PhyloFinder can enhance the utility of any tree database by providing tools for both taxonomic and phylogenetic queries as well as visualization tools that highlight the query results and provide links to NCBI and TBMap. An implementation of PhyloFinder using trees from TreeBASE is available from the web client application found in the availability and requirements section.
The rapidly expanding wealth of phylogenetic information from across the tree of life offers unprecedented opportunities for large-scale evolutionary studies and for examining an array of biological questions in a phylogenetic context . However, much of the published phylogenetic data is not easily accessible. Therefore, the storage and efficient retrieval of phylogenetic data are important challenges for bioinformatics [1–5]. TreeBASE is the largest relational database of published phylogenetic information. It stores more than 4,400 trees that contain over 75,000 taxa, the data matrices used to infer the trees, and additional meta-data, such as bibliographic information and details of the phylogenetic analyses [6, 7]. Though TreeBASE is a valuable repository for phylogenetic data, it is often difficult to identify and access relevant phylogenetic data from within TreeBASE. In this paper, we present PhyloFinder, a new phylogenetic tree search engine that greatly expands upon the current search features in TreeBASE and thus can enhance the utility of TreeBASE, or any phylogenetic database.
To utilize the existing phylogenetic data effiectively, we need tools that can quickly identify phylogenetic trees containing a specified taxon or set of taxa and that can compare a specified phylogenetic hypothesis to existing phylogenetic trees.

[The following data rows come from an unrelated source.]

(** The events a filed success decides before the state is looked at. *)
Record completed_with (i : CeremonyInstance) (d : CeremonyDefinition) (c : ApplyStepResult)
    (step : CeremonyStep) (record : StepExecutionRecord) (completed : StepCompleted)
    (written : list CeremonyEvent) : Prop := {
  cwith_success : result_is_success (cmd_result_result c) = true;
  cwith_step : sc_step_id completed = cmd_result_step_id c;
  cwith_result : sc_result completed = cmd_result_result c;
  cwith_iteration : sc_iteration completed = rec_iteration record;
  cwith_pass : is_some (sc_state_iteration completed) = true;
  cwith_next : ∀ n, sc_next_iteration completed = Some n →
    StepIteration_next (rec_iteration record) = Ok n ∧
    ∃ p, step_repeat_policy step = Some p ∧
         repeat_permits_another_iteration p (rec_iteration record) = true;
  cwith_written : written = [] ∨ ∃ w, written = [EvContextWritten w] ∧
    context_writes_resolve (step_context_writes step) (res_output (cmd_result_result c))
      = Ok (Some (cw_patch w));
}.
(* ===== verification/Journal.v ===== *)
(** * The journal is the session

    The contract of event sourcing, as the aggregate keeps it: folding the
    stream of a session from its opening gives the state the live aggregate
    holds, a snapshot and the rest of the stream give the same state as the
    whole stream, what [decide] accepts can be folded, and no idempotency key
    is accepted twice. *)

From S2P Require Import Prelude Errors Text Values Steps Definitions Interventions Instance.
From S2P Require Import Fold Rules Decide DecideTable DecideLineage Engine Scenario.
From S2P Require Import Sessions Machine Invariants.

(** ** What folding depends on *)

(** Whether an event can be folded, and the context it leaves, depend on the
    context alone. *)
Lemma apply_context i j e i' :
  apply i e = Ok i' → is_import e = false → context j = context i →
  ∃ j', apply j e = Ok j' ∧ context j' = context i'.
Proof.
  intros He Hi Hc. destruct (apply_ok_cases _ _ _ He) as [(w & p & -> & Hp & ->)|Hw].
  { simpl. unfold apply_context_written. rewrite Hc, Hp. by eexists. }
  destruct e; try done; try (by destruct (Hw e)); injection He as <-; clear Hw Hi;
    (eexists; split; [reflexivity|]).
  all: try solve [transitivity (context j); [frame_event|rewrite Hc; symmetry; frame_event]].
  unfold apply_human_approval_recorded. rewrite Hc.
  destruct (with_guard_approval _ _); [done|exact Hc|exact Hc].
Qed.

Lemma apply_all_context i j es i' :
  apply_all i es = Ok i' → any is_import es = false → context j = context i →
  ∃ j', apply_all j es = Ok j' ∧ context j' = context i'.
Proof.
  revert i j. induction es as [|e es IH]; intros i j Ha Hi Hc; simpl in *.
  - simplify_eq. by eexists.
  - apply orb_false_iff in Hi as [Hi Hi']. apply bind_Ok in Ha as (i1 & H1 & Ha).
    destruct (apply_context _ _ _ _ H1 Hi Hc) as (j1 & -> & Hc1). by eapply IH.
Qed.

(** Events that never touch the fallible part of the fold. *)
Lemma apply_all_total i es :
  (∀ e, e ∈ es → match e with EvContextWritten _ => False | _ => True end) →
  ∃ i', apply_all i es = Ok i'.
Proof.
  revert i. induction es as [|e es IH]; intros i Hes; [by eexists|]. simpl.
  assert (∃ i1, apply i e = Ok i1) as [i1 ->].
  { assert (match e with EvContextWritten _ => False | _ => True end) as He
      by (apply Hes; by left).
    destruct e; first [by destruct He | by eexists]. }
  simpl. apply IH. intros x Hx. apply Hes. by right.
Qed.

Section journal.
Context `{Hsha : Sha256} `{Hclk : Clock} `{Hser : EvidenceSerde}.

Lemma decide_applies i c d es : decide i c d = Ok es → ∃ i', apply_all i es = Ok i'.
Proof.
  intros Hd. pose proof (decide_emits _ _ _ _ Hd) as Hem.
  destruct c; simpl in Hd.
  all: try (by eapply result_applies).
  all: try (apply apply_all_total; intros e He;
    apply (proj1 (all_true _ _)) with (x := e) in Hem; [by destruct e|done]).
  apply receipt_cases in Hd as [->|(link & es' & -> & _ & Hr)]; [by eexists|].
  destruct (result_applies _ _ _ _ Hr) as [i' Hi']. simpl.
  destruct (apply_all_context i (apply_execution_receipt_linked i link (cmd_receipt_now c)) _ _ Hi')
    as (j' & Hj' & _); [|frame_event|by eexists].
  eapply (decide_no_import i (CmdApplyStepResult _)). exact Hr.
Qed.

(** The idempotency keys the claims of a stream were accepted under. *)
Definition started_keys (es : list CeremonyEvent) : list string :=
  concat (List.map (λ e, match e with
                         | EvStepStarted e => [lease_idempotency_key (ss_lease e)]
                         | _ => []
                         end) es).

Lemma started_keys_app es es' : started_keys (es ++ es') = started_keys es ++ started_keys es'.
Proof. unfold started_keys. by rewrite map_app, concat_app. Qed.

(** The keys a fold adds are those its claims were accepted under. *)
Lemma apply_keys i e i' :
  apply i e = Ok i' → is_import e = false →
  idempotency_keys i' = list_to_set (started_keys [e]) ∪ idempotency_keys i.
Proof.
  intros He Hi. pose proof (apply_work _ _ _ He) as Hw. apply (f_equal w_keys) in Hw.
  simpl in Hw. rewrite Hw. unfold started_keys. simpl.
  destruct e; try done; simpl; rewrite ?union_empty_l_L; try done.
  - set_solver.
  - by repeat destruct_match.
  - by destruct (sc_next_iteration e).
  - by rewrite w_reopen_all_keys.
  - destruct (ta_destination e) as [entry|]; [|done]. simpl.
    by rewrite w_enter_all_keys.
  - by destruct (step_records i !! _).
  - generalize (current_state_iteration i), (current_state_visit i).
    change (idempotency_keys i) with (w_keys (work i)). generalize (work i). clear.
    induction carried as [|x l IH]; intros w p v; [done|]. simpl. rewrite IH.
    by destruct (is_some _).
Qed.

Lemma apply_all_keys i es i' :
  apply_all i es = Ok i' → any is_import es = false →
  idempotency_keys i' = list_to_set (started_keys es) ∪ idempotency_keys i.
Proof.
  revert i. induction es as [|e es IH]; intros i Ha Hi; simpl in *.
  - simplify_eq. by rewrite union_empty_l_L.
  - apply orb_false_iff in Hi as [Hi Hi']. apply bind_Ok in Ha as (i1 & H1 & Ha).
    rewrite (IH _ Ha Hi'), (apply_keys _ _ _ H1 Hi).
    change (started_keys (e :: es)) with (started_keys ([e] ++ es)).
    rewrite started_keys_app, list_to_set_app_L. set_solver.
Qed.

(** Only a claim decides a claim, and under a key that is new. *)
Lemma decide_keys i c d es :
  decide i c d = Ok es →
  NoDup (started_keys es) ∧ ∀ k, k ∈ started_keys es → k ∉ idempotency_keys i.
Proof.
  intros Hd. assert (started_keys es = [] ∨ ∃ sc, c = CmdStartStep sc) as [->|[sc ->]].
  { pose proof (decide_emits _ _ _ _ Hd) as Hem.
    destruct c; try (right; by eexists); left; clear Hd.
    all: induction es as [|e es IH]; [done|]; simpl in Hem;
      apply andb_true_iff in Hem as [He Hem];
      unfold started_keys in *; simpl; rewrite IH by done; by destruct e. }
  - split; [constructor|]. by intros k ?%elem_of_nil.
  - apply start_cases in Hd as (step & record & e & -> & Hc). destruct Hc.
    destruct claimed_event as (_ & Hl & _). unfold started_keys. simpl. rewrite Hl. split.
    + apply NoDup_singleton.
    + by intros k ->%list_elem_of_singleton.
Qed.

Lemma session_keys d es i :
  session d es i →
  NoDup (started_keys es) ∧ idempotency_keys i = list_to_set (started_keys es).
Proof.
  induction 1 as [id ctx bound lin account rcl now started i Ho Ht
    |id pub ctx succ plan now es started i Hpub Hs Hh Ht
    |es i command es' i' Hsess [Hnd Hkeys] Hv Hd Ha].
  - unfold opening_batch in *. simpl in *. apply apply_all_keys in Ht; [|by destruct_match].
    rewrite Ht. destruct (option_keep _ _); (split; [constructor|set_solver]).
  - unfold decide_start_successor in Hs. apply bind_Ok in Hs as (started' & Ho & Hs).
    injection Hs as <-. simpl in *. injection Hh as <-.
    apply apply_all_keys in Ht; [|by destruct_match].
    rewrite Ht. destruct (_ =? _)%nat; (split; [constructor|set_solver]).
  - destruct (decide_keys _ _ _ _ Hd) as [Hnd' Hnew]. rewrite started_keys_app. split.
    + apply NoDup_app. split_and!; [done| |done].
      intros k Hk Hk'. apply (Hnew k Hk'). rewrite Hkeys. by apply elem_of_list_to_set.
    + rewrite (apply_all_keys _ _ _ Ha) by (by eapply decide_no_import).
      rewrite Hkeys, list_to_set_app_L. set_solver.
Qed.

(** ** Properties *)

(** C1: replaying the journal of a session, from its opening event, gives
    exactly the state the live aggregate reached by deciding and folding one
    command at a time; in particular the journal is accepted by [rehydrate]. *)
Theorem journal_replays_to_the_live_session d es i : session d es i → rehydrate es = Ok i.
Proof. apply session_replays. Qed.

(** C2: every session refines the abstract machine of its work: from an opened
    work state, a run of claims, renewals, results, passes, moves and
    expiries reaches the work the aggregate holds. *)
Theorem session_refines_machine d es i :
  session d es i → ∃ w, opened d w ∧ runs d w (work i).
Proof. intros [_ Hr]%session_runs. exact Hr. Qed.

(** C3: an idempotency key is accepted at most once in the life of a session:
    the keys of the claims in its journal are distinct, and they are exactly
    the keys the aggregate remembers. *)
Theorem idempotency_key_accepted_once d es i :
  session d es i →
  NoDup (started_keys es) ∧ ∀ k, k ∈ idempotency_keys i ↔ k ∈ started_keys es.
Proof.
  intros [Hnd Hk]%session_keys. split; [done|]. intros k. rewrite Hk. apply elem_of_list_to_set.
Qed.

(** C4: what [decide] accepts can be folded: an accepted decision never
    leaves the aggregate without a next state. *)
Theorem accepted_decisions_fold i c d es :
  decide i c d = Ok es → ∃ i', execute i c d = Ok i'.
Proof.
  intros Hd. destruct (decide_applies _ _ _ _ Hd) as [i' Hi'].
  exists i'. unfold execute. by rewrite Hd.
Qed.
End journal.

(** A snapshot and the rest of the stream rehydrate to the same session,
    and to the same refusal, as the whole stream. *)
Theorem replay_from_a_snapshot e es es' :
  rehydrate ((e :: es) ++ es') = i ← rehydrate (e :: es); fold_tail i es'.
Proof. apply rehydrate_app. Qed.

(** The fold has one failure: an event panics exactly when it is a context
    patch the patched context does not admit; it never refuses an event. *)
Theorem fold_panics_only_on_context_patches i e :
  (apply i e = Panic ↔
    ∃ w, e = EvContextWritten w ∧ is_ok (with_patch (context i) (cw_patch w)) = false) ∧
  ∀ err, apply i e ≠ Err err.
Proof. split; [apply apply_Panic|]. intros err. apply apply_never_Err. Qed.

Lemma journal_replays_to_the_live_session_witness : rehydrate demo_stream = Ok both_taken.
Proof. apply (journal_replays_to_the_live_session demo), demo_session. Defined.

Lemma session_refines_machine_witness : ∃ w, opened demo w ∧ runs demo w (work both_taken).
Proof. apply (session_refines_machine demo demo_stream), demo_session. Defined.

Lemma idempotency_key_accepted_once_witness :
  started_keys demo_stream = ["key-1"; "key-2"; "key-3"; "key-4"] ∧
  NoDup (started_keys demo_stream) ∧
  ∀ k, k ∈ idempotency_keys both_taken ↔ k ∈ started_keys demo_stream.
Proof.
  split; [vm_compute; reflexivity|].
  apply (idempotency_key_accepted_once demo), demo_session.
Defined.

Lemma accepted_decisions_fold_witness :
  ∃ i', execute planning (finish_cmd planning "plan" minute) demo = Ok i'.
Proof.
  apply (accepted_decisions_fold planning (finish_cmd planning "plan" minute) demo
    (events_of planning (finish_cmd planning "plan" minute))).
  vm_compute. reflexivity.
Defined.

The complexity of taxonomy presents a first major challenge for identifying and accessing phylogenetic data [3, 4, 6, 7]. Taxonomic names used in stored phylogenetic trees often are based on various inconsistent taxonomies . Furthermore, taxonomic classifications and names frequently change, and these changes may not be reflected in database trees. Consequently, repositories such as TreeBASE contain many species that are represented by multiple equivalent names. Taxonomic queries are further complicated by misspellings or unique subspecies designations in stored trees, both of which are common in TreeBASE . Many of these taxonomic issues have been addressed by TBMap, a database that maps names of taxa found in TreeBASE to other taxonomic databases and clusters equivalent taxonomic names . However, TBMap is not incorporated in TreeBASE or in any other phylogenetic search engines.
The hierarchical nature of taxonomic classifications presents further challenges for accessing phylogenetic data. The leaves in stored phylogenetic trees may represent different taxonomic levels, such as families, genera, species, or subspecies. It should be possible for a tree database query to identify trees containing not only the specific taxon name used in the query, but also trees containing descendants or ancestors of the query taxon [3, 4]. For example, a query using the plant family name "Pinaceae" ideally would identify not only trees that contain the exact name "Pinaceae" but also trees containing Pinaceae genera such as "Pinus" or "Abies" or species such as "Pinus thunbergii" or "Abies alba". It also would be useful to identify trees containing direct ancestors (the internal nodes on the path from the root of a taxonomy tree to the query taxon) of the query taxon. Thus, a query on the species name "Pinus thunbergii" would identify trees that contain the genus name "Pinus" or the family name "Pinaceae" as leaves. Currently, TreeBASE does not directly utilize information from taxonomic classifications to allow the user to find trees containing ancestors or descendants of the query taxon [3, 4]. Instead, the user can find all the taxa matching a partial name taxon query. For example, querying "Pinus@" or even "Pinu@" in TreeBASE will identify all trees containing "Pinus" in their species name. However, querying using "Pinaceae@" will not identify trees with "Pinus" or "Abies" species, because they do not contain "Pinaceae" in the species name. Alternately, the user can identify trees with related taxa through "tree surfing", in which the user identifies neighboring trees (trees with shared taxa) of a specified tree(s). Tree surfing can be time consuming, and it is difficult if not impossible for the user to determine if s/he has found all the trees containing the relevant taxa.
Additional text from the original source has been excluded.